In 2017 Unguryan was the chair of the Interfaith Organizing Committee for the 500th Anniversary of Reformation supported by the President of Ukraine on the national level.

Unguryan serves as the coordinator of the National Prayer Breakfasts in Ukraine since 2011.

During many years he took an active part in the organization of major Christian events in Ukraine, such as the Franklin Graham Festival of Hope (2007 and 2015), which was attended by more than 100,000 people.
He was in charge of the organizing committees for the national events such as the 1st Youth Congress of the CIS and Baltic States (2008) which was attended by more than 3,000 people, the celebration of the 400th anniversary of Baptism (2009), in which took part approximately 5000 people, the activities surrounding the EuroCup Soccer Championship which mobilized the entire evangelical community of Ukraine and the First Ukrainian Thanksgiving Day in 2017 attended by hundreds of thousands.
Pavlo Unguryan authored the legislative initiative known as “Ukraine and the whole world celebrate Christmas together" and chaired the organizing committee for its organization.

Since 2023, co-founder and chairman of the supervisory board of the NGO “Ukraine Rebuilding Alliance”.

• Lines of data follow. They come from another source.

(* ---- __importDefault ---- *)

(** X17. __importDefault never throws, not even for null or undefined.  It
    returns its argument itself, touching nothing, exactly when that is an
    object (or function) whose `__esModule` property is truthy; in every
    other case it returns a new object, distinct from all existing ones,
    whose only property `default` reads back the argument, and every
    existing object keeps its properties. *)
Theorem X17_importDefault_wraps mod_ s :
  exists r s',
    __importDefault mod_ s = (Normal r, s')
    /\ grown s s'
    /\ ((r = mod_ /\ s' = s
         /\ exists l, (mod_ = VObject l \/ mod_ = VFunction l)
              /\ truthy (lookup_prop s l "__esModule") = true)
        \/ (exists l, r = VObject l
              /\ heap s !! l = None
              /\ heap s' !! l = Some {[ "default" := mod_ ]}
              /\ (get_prop r "default" s').1 = Normal mod_
              /\ forall l0, mod_ = VObject l0 \/ mod_ = VFunction l0 ->
                   truthy (lookup_prop s l0 "__esModule") = false)).
Proof.
  assert (Hwrap : forall flag, truthy flag = false ->
    (forall l0, mod_ = VObject l0 \/ mod_ = VFunction l0 ->
       truthy (lookup_prop s l0 "__esModule") = false) ->
    exists r s',
      (if truthy flag then ret mod_
       else bind alloc (fun l => bind (set_prop (VObject l) "default" mod_)
                                   (fun _ => ret (VObject l)))) s = (Normal r, s')
      /\ grown s s'
      /\ ((r = mod_ /\ s' = s
           /\ exists l, (mod_ = VObject l \/ mod_ = VFunction l)
                /\ truthy (lookup_prop s l "__esModule") = true)
          \/ (exists l, r = VObject l
                /\ heap s !! l = None
                /\ heap s' !! l = Some {[ "default" := mod_ ]}
                /\ (get_prop r "default" s').1 = Normal mod_
                /\ forall l0, mod_ = VObject l0 \/ mod_ = VFunction l0 ->
                     truthy (lookup_prop s l0 "__esModule") = false))).
  { intros flag -> Hflag. set (l := fresh (dom (heap s))).
    set (s0 := set_heap (<[l := ∅]> (heap s)) s).
    assert (Hnew : heap s !! l = None) by apply not_elem_of_dom, is_fresh.
    assert (Hown : own_props (heap s0) l !! "default" = None).
    { cbn. by rewrite own_props_insert_eq, lookup_empty. }
    assert (Hattr : attrs s0 !! l = None) by (by apply attrs_set_heap_new).
    assert (Hstore : heap (put_prop l "default" mod_ s0)
                     = <[l := {[ "default" := mod_ ]}]> (heap s)).
    { rewrite heap_put_prop. cbn.
      by rewrite own_props_insert_eq, insert_insert_eq, insert_empty. }
    exists (VObject l), (put_prop l "default" mod_ s0).
    split.
    { unfold bind, alloc, set_prop, ret. fold l. fold s0.
      by rewrite (takes_none s0 l "default" Hown Hattr). }
    split.
    { split; [reflexivity |]. split; [reflexivity |]. split; [reflexivity |].
      rewrite Hstore. intros l' m Hl'. rewrite lookup_insert_ne; [done |].
      intros <-. congruence. }
    right. exists l. split; [done |]. split; [done |].
    split; [by rewrite Hstore, lookup_insert_eq |]. split; [| done].
    unfold get_prop. cbn [fst]. f_equal. apply lookup_prop_own.
    by rewrite Hstore, own_props_insert_eq, lookup_singleton_eq. }
  unfold __importDefault. unfold bind at 1.
  destruct (truthy mod_) eqn:Hmod.
  2: { cbn. apply Hwrap; [done |]. intros l0 [-> | ->]; discriminate. }
  destruct mod_; try discriminate; cbn -[truthy alloc set_prop lookup_prop];
    try (apply Hwrap; [done |]; intros l0 [? | ?]; discriminate).
  - destruct (truthy (lookup_prop s l "__esModule")) eqn:Hflag.
    + eexists _, _. split; [reflexivity |]. split; [apply grown_refl |].
      left. split; [done |]. split; [done |]. exists l. split; [by right | done].
    + pose proof (Hwrap _ Hflag) as Hw. rewrite Hflag in Hw. apply Hw.
      intros l0 [? | Heq]; [discriminate |]. by inversion Heq; subst.
  - destruct (truthy (lookup_prop s l "__esModule")) eqn:Hflag.
    + eexists _, _. split; [reflexivity |]. split; [apply grown_refl |].
      left. split; [done |]. split; [done |]. exists l. split; [by left | done].
    + pose proof (Hwrap _ Hflag) as Hw. rewrite Hflag in Hw. apply Hw.
      intros l0 [Heq | ?]; [| discriminate]. by inversion Heq; subst.
Qed.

Vice President of the Association of Ukrainian Regions «EU Strategy for the Danube Region».

Сoordinator of the Christian Platform of Ukrainian-American Partnership.

== Honors ==

- Order of Merit, III class (Decree of the President of Ukraine No. 10/2017 of January 21, 2017).
- Order of Merit, II class (Decree of the President of Ukraine No. 616/2025 of August 23, 2025).